What to work on
Which lines in the records below contain the word "classes"? Return each of them.

Stored data
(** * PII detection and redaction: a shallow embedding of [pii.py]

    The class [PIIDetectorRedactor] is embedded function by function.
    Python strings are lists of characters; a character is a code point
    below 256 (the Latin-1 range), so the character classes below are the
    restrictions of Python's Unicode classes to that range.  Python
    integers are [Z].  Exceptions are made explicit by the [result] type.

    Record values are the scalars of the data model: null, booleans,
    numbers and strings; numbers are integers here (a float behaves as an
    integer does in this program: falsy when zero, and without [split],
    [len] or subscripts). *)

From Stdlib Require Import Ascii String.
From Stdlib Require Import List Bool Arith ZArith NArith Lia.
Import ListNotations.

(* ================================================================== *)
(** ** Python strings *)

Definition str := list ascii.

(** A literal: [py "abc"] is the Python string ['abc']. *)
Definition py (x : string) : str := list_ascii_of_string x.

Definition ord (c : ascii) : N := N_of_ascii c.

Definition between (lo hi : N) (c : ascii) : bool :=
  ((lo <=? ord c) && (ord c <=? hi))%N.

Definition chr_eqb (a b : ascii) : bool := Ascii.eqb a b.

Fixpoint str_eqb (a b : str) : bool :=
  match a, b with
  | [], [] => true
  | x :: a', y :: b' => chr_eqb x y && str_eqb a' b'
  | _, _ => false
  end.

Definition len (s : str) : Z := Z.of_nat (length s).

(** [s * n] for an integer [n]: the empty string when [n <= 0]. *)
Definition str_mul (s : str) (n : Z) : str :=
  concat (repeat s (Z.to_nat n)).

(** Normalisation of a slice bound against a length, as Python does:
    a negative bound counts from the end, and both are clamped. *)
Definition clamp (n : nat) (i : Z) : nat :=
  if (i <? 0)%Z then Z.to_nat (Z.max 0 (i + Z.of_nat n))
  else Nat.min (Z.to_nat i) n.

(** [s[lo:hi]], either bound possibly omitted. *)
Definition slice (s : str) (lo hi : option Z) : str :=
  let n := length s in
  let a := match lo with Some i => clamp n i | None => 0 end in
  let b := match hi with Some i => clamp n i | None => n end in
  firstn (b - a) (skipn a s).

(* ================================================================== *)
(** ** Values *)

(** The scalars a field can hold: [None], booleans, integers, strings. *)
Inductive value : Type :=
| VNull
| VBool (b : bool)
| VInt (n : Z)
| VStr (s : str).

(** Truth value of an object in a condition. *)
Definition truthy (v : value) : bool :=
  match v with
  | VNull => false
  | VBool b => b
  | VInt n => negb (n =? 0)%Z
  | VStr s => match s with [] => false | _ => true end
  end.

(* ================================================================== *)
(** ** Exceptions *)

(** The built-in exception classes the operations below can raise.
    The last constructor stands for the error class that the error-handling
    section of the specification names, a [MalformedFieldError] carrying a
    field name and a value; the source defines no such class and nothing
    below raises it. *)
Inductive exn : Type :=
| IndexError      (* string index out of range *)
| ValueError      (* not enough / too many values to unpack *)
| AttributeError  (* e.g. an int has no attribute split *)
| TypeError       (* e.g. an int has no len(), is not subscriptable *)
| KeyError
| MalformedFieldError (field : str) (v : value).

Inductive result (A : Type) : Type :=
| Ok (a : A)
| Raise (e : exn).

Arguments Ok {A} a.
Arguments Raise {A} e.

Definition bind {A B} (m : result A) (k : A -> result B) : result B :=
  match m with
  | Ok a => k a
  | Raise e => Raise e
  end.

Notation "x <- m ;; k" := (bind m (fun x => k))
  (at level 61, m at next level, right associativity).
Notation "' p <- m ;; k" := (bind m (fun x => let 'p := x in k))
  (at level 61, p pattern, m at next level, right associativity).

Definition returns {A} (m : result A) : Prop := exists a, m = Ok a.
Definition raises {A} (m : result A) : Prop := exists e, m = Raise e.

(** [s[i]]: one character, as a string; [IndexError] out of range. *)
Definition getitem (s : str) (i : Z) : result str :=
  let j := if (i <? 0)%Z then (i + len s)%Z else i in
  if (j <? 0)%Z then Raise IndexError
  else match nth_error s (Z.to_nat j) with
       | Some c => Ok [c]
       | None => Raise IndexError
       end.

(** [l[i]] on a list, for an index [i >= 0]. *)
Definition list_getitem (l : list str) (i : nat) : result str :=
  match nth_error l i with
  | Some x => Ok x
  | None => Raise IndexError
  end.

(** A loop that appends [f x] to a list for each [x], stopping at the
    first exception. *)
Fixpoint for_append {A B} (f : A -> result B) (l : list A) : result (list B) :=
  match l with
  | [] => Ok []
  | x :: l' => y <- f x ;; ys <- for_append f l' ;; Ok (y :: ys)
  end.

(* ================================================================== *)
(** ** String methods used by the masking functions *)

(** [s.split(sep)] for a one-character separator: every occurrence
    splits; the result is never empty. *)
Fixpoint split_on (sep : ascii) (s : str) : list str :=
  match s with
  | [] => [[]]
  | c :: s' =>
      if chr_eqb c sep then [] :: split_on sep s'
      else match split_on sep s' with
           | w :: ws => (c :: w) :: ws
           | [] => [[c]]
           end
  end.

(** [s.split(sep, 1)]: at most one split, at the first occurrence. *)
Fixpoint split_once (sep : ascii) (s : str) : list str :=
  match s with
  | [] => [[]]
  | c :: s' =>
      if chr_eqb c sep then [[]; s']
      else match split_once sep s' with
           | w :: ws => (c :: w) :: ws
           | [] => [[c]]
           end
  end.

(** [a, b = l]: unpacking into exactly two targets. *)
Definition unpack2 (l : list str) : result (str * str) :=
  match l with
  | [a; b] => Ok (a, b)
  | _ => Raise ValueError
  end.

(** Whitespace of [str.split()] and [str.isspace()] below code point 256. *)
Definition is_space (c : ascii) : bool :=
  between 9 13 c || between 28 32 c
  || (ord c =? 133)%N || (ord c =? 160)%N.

Output for this task
    below 256 (the Latin-1 range), so the character classes below are the
    restrictions of Python's Unicode classes to that range.  Python
(** The built-in exception classes the operations below can raise.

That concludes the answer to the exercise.